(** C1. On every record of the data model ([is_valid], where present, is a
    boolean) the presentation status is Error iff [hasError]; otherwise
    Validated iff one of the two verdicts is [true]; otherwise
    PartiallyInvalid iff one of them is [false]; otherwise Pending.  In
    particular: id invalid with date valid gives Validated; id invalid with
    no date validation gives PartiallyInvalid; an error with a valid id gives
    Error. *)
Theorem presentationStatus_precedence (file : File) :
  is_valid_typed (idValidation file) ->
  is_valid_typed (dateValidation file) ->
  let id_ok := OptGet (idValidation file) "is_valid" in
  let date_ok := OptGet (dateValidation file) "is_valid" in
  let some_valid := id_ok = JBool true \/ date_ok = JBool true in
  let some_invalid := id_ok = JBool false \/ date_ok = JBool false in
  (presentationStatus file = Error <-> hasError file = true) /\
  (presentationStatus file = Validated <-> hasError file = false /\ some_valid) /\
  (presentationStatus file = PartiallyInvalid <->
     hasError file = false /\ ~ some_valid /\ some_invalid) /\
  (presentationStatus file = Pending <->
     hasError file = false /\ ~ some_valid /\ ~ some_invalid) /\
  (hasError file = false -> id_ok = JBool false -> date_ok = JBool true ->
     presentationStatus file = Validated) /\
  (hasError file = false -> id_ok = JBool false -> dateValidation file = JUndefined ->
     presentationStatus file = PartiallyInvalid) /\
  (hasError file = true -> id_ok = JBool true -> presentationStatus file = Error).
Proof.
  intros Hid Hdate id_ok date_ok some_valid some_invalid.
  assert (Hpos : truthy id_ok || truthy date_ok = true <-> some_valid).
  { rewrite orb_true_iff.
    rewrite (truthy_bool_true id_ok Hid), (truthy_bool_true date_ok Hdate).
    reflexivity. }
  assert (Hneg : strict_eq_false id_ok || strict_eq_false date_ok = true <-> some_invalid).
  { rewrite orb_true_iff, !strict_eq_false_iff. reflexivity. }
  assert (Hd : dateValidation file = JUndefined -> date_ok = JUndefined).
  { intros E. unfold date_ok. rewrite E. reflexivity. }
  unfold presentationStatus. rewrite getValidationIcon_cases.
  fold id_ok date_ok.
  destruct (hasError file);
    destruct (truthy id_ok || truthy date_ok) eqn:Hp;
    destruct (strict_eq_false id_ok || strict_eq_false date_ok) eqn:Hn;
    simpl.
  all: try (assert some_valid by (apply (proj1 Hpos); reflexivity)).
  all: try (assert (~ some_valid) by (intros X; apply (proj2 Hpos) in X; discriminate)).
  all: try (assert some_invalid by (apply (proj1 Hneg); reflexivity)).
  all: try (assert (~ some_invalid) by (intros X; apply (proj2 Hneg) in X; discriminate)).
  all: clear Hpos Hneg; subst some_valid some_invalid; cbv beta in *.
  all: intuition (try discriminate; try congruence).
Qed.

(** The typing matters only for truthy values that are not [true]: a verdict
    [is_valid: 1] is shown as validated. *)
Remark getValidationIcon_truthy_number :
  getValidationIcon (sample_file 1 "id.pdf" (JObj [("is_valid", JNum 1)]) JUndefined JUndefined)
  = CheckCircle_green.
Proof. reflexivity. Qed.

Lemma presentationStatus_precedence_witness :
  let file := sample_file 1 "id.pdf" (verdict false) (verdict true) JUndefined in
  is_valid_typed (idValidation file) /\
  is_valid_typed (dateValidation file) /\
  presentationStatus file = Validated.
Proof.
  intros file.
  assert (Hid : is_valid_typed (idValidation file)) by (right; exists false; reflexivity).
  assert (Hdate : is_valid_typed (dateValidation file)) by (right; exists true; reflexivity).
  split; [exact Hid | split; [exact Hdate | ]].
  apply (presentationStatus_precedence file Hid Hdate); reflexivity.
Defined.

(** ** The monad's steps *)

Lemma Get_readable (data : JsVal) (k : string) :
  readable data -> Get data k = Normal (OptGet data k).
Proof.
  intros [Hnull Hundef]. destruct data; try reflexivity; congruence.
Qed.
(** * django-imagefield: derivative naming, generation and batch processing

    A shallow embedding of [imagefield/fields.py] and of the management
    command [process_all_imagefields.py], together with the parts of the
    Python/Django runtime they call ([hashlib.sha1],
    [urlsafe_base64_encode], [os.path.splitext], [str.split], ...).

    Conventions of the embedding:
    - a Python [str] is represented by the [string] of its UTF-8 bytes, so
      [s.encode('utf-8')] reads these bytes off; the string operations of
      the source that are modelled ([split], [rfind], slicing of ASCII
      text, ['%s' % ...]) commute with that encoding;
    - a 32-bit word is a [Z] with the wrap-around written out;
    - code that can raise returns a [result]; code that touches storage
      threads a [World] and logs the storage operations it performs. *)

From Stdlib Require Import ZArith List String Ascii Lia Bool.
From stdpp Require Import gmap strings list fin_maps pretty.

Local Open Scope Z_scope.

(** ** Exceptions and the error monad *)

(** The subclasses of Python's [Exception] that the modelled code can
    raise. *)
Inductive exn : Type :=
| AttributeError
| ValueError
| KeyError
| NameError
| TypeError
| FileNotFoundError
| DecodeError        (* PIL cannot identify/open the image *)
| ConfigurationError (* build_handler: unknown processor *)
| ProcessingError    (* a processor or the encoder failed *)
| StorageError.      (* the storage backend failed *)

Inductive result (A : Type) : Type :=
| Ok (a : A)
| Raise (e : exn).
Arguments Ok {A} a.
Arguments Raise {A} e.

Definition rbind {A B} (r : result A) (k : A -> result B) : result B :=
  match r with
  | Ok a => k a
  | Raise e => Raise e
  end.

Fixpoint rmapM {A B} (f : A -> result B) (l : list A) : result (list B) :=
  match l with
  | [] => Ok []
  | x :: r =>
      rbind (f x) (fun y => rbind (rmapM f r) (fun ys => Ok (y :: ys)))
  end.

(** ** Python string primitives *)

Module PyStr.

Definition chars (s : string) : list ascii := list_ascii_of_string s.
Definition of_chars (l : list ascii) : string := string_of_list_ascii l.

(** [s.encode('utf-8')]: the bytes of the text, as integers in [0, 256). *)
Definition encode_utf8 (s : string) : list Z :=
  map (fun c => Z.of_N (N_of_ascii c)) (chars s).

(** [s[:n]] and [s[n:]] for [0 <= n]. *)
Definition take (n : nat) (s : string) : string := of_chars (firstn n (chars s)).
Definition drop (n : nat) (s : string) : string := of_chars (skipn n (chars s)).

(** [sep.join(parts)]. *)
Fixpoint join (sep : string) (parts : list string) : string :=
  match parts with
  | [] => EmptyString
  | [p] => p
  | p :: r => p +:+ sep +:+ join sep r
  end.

...

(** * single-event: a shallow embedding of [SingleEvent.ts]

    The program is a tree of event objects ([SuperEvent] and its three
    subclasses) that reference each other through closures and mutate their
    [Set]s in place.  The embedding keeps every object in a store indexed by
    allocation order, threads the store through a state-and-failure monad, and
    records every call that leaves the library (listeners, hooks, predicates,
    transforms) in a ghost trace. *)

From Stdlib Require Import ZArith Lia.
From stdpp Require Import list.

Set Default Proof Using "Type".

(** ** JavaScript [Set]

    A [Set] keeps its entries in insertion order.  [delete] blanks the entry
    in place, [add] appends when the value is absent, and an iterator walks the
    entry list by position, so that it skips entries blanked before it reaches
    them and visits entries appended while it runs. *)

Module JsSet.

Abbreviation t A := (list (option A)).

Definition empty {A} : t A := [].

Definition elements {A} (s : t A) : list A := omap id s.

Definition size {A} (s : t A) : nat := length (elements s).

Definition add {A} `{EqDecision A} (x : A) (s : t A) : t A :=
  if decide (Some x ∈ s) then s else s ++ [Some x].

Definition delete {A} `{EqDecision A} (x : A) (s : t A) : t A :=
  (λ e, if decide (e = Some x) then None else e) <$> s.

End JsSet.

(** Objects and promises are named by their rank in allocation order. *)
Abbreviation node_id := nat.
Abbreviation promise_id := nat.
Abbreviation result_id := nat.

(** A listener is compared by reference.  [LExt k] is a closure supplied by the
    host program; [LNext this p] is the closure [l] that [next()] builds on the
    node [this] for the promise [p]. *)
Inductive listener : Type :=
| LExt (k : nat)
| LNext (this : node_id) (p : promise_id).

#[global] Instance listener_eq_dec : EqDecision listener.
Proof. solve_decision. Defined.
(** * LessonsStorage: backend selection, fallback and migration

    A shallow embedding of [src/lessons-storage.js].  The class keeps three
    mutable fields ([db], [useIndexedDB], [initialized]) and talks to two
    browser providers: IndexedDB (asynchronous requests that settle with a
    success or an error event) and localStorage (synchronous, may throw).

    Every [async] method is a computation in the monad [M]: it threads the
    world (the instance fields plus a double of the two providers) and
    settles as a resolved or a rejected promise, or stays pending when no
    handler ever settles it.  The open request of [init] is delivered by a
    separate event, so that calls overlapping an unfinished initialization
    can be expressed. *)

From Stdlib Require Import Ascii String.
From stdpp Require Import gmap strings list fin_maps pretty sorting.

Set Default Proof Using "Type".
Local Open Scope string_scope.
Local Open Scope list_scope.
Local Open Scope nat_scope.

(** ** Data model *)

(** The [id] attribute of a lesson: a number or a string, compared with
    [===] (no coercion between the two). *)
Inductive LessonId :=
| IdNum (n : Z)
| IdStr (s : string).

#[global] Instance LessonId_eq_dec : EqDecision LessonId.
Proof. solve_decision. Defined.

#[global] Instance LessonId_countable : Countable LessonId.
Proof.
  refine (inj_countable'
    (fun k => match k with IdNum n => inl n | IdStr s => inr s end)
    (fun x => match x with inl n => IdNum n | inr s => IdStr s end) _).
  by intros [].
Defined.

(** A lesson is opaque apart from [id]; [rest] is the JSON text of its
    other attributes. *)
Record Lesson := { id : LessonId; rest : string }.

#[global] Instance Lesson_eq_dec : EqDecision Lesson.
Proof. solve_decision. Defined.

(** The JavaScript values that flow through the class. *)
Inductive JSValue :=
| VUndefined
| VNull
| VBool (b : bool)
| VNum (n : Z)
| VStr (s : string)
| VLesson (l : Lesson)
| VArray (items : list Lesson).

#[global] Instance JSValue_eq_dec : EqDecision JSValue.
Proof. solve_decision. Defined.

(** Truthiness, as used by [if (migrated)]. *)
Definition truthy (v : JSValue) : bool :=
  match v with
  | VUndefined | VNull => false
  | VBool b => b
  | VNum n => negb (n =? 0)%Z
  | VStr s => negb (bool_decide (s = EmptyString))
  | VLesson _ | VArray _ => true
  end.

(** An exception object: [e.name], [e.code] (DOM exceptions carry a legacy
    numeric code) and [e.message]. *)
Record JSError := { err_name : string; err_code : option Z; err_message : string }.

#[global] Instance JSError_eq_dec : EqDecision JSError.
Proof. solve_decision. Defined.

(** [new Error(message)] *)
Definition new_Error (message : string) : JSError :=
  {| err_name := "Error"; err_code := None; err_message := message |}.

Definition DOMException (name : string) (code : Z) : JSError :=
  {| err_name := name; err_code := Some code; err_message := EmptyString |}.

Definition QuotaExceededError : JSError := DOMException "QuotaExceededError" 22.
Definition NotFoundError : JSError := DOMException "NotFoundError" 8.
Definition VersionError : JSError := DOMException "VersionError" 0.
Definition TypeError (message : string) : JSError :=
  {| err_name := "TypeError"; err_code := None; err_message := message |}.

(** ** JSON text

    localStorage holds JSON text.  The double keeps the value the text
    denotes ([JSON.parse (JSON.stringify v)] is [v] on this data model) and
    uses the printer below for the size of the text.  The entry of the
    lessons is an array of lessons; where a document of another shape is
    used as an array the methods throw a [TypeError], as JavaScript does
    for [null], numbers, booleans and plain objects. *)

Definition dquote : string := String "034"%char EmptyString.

--

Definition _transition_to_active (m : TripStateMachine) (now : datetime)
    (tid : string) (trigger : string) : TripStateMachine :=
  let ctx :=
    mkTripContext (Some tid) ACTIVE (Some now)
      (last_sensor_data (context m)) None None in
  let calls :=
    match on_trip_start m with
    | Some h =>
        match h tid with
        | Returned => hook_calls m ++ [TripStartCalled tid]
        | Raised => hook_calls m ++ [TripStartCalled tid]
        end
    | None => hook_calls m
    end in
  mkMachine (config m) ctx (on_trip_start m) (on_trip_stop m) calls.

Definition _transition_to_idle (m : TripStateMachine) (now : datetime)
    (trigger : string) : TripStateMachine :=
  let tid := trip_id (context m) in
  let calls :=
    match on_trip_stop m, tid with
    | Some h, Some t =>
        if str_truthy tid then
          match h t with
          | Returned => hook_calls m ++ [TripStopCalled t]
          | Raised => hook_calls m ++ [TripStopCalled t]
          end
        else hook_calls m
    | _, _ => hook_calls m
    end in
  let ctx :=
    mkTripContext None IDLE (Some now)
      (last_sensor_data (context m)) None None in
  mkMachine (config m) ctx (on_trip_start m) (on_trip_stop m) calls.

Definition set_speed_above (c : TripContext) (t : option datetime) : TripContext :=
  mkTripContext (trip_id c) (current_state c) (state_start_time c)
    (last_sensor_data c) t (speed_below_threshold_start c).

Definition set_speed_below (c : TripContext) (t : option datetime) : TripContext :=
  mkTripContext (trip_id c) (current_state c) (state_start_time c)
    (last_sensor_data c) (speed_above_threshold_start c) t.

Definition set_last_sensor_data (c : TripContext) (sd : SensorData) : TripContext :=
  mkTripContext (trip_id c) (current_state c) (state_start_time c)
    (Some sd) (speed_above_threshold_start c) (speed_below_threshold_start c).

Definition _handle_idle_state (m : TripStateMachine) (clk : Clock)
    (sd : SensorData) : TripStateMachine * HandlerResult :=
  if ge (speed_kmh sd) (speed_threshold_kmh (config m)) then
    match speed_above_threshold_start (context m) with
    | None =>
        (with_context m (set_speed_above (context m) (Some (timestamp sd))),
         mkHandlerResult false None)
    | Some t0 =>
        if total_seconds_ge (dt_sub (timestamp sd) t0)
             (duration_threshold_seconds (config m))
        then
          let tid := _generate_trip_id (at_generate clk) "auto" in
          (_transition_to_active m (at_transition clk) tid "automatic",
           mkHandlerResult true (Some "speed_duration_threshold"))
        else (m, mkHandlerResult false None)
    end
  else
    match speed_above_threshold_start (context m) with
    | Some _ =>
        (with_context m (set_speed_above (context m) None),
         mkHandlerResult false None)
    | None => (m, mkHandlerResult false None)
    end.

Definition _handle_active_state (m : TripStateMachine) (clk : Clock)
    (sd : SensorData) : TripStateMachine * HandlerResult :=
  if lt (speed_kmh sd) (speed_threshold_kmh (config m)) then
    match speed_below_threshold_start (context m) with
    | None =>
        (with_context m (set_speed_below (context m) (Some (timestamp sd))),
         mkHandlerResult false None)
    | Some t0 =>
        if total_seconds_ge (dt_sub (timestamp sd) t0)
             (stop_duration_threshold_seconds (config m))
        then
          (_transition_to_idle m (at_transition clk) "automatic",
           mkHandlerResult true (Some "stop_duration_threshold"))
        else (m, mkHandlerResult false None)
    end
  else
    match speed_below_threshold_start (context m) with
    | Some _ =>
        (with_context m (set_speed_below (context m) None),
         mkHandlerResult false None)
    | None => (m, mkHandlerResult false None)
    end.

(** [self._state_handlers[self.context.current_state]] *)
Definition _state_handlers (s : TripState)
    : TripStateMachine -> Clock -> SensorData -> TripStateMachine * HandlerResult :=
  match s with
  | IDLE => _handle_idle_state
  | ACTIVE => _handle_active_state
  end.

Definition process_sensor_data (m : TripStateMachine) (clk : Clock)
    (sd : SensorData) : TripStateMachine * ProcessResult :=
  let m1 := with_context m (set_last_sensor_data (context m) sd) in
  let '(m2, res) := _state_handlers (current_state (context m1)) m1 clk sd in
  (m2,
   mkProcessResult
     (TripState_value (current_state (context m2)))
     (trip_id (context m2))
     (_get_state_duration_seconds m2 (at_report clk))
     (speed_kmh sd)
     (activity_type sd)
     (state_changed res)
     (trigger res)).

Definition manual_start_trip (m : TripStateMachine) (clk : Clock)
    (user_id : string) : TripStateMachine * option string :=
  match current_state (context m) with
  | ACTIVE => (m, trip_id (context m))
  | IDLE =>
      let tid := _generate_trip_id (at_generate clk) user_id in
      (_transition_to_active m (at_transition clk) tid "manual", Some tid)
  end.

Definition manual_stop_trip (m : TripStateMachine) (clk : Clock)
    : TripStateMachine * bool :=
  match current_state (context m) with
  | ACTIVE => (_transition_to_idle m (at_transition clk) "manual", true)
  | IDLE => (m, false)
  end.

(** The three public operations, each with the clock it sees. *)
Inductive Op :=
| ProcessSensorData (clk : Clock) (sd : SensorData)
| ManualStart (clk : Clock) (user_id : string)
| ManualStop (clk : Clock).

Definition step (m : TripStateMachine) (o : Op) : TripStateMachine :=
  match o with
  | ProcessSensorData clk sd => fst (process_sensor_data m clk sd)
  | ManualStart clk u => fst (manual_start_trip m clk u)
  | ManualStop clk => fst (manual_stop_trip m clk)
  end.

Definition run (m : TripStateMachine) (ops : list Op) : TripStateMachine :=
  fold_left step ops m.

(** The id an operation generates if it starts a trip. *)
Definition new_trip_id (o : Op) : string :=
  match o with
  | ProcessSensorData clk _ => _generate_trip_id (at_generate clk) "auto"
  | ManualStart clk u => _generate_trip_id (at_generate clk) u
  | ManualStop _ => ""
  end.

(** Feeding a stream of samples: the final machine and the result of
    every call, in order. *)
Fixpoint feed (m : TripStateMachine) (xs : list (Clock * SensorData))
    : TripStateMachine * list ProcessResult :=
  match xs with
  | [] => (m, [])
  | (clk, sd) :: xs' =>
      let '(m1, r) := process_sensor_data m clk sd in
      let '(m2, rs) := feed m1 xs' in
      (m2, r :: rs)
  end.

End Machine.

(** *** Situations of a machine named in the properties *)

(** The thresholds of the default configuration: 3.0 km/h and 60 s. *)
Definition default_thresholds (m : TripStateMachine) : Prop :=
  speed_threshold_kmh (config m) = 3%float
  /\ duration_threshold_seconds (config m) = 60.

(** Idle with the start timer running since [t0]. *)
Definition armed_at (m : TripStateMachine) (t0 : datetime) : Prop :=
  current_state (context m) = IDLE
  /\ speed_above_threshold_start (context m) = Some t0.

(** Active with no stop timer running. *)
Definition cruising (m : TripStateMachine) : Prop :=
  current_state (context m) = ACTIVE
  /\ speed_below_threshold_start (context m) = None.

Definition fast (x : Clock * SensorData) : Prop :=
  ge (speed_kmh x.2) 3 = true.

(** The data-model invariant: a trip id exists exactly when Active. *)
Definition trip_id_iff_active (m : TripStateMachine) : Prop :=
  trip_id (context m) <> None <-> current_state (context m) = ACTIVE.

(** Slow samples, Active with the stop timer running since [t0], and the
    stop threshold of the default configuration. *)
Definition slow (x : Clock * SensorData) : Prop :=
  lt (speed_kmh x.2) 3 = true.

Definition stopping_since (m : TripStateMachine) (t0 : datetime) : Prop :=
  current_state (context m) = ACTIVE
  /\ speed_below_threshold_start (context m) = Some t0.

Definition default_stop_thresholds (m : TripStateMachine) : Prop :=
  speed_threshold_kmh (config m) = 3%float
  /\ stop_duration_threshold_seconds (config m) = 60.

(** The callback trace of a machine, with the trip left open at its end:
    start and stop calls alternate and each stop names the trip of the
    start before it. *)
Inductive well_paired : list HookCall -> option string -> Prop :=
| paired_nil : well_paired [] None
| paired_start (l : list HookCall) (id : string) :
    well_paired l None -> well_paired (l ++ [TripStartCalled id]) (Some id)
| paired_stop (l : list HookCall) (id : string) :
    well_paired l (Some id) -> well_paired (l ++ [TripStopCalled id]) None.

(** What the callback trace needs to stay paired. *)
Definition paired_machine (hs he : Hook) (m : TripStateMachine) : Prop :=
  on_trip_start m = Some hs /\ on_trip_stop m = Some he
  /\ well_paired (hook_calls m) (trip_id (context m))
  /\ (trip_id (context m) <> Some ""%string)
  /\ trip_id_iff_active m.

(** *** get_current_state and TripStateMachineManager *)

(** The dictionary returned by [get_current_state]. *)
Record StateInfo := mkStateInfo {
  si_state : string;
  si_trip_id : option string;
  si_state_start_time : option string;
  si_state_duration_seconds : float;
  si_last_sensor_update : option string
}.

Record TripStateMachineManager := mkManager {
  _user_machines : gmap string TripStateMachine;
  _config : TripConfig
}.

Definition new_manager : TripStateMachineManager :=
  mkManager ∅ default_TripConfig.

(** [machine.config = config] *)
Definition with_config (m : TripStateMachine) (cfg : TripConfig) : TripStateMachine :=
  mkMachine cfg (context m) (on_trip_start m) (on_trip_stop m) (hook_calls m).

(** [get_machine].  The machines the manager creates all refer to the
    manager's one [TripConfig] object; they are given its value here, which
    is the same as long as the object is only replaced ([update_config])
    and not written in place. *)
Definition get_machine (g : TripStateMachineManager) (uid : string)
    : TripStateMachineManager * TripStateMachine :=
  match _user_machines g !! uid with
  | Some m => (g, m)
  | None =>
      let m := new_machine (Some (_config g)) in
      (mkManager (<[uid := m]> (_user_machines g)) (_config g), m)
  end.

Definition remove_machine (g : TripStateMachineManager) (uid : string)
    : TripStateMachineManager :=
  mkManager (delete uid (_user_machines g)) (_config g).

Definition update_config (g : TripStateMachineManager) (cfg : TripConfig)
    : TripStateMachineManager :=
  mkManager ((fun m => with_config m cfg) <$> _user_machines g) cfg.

§ **YOUR GOAL**
The required output is every line above from the one with "(** C1. On every" down to the one with "(presentationStatus file = Validated", restated word for word, ends included.

§ **OUTPUT OF THE TASK**
(** C1. On every record of the data model ([is_valid], where present, is a
    boolean) the presentation status is Error iff [hasError]; otherwise
    Validated iff one of the two verdicts is [true]; otherwise
    PartiallyInvalid iff one of them is [false]; otherwise Pending.  In
    particular: id invalid with date valid gives Validated; id invalid with
    no date validation gives PartiallyInvalid; an error with a valid id gives
    Error. *)
Theorem presentationStatus_precedence (file : File) :
  is_valid_typed (idValidation file) ->
  is_valid_typed (dateValidation file) ->
  let id_ok := OptGet (idValidation file) "is_valid" in
  let date_ok := OptGet (dateValidation file) "is_valid" in
  let some_valid := id_ok = JBool true \/ date_ok = JBool true in
  let some_invalid := id_ok = JBool false \/ date_ok = JBool false in
  (presentationStatus file = Error <-> hasError file = true) /\
  (presentationStatus file = Validated <-> hasError file = false /\ some_valid) /\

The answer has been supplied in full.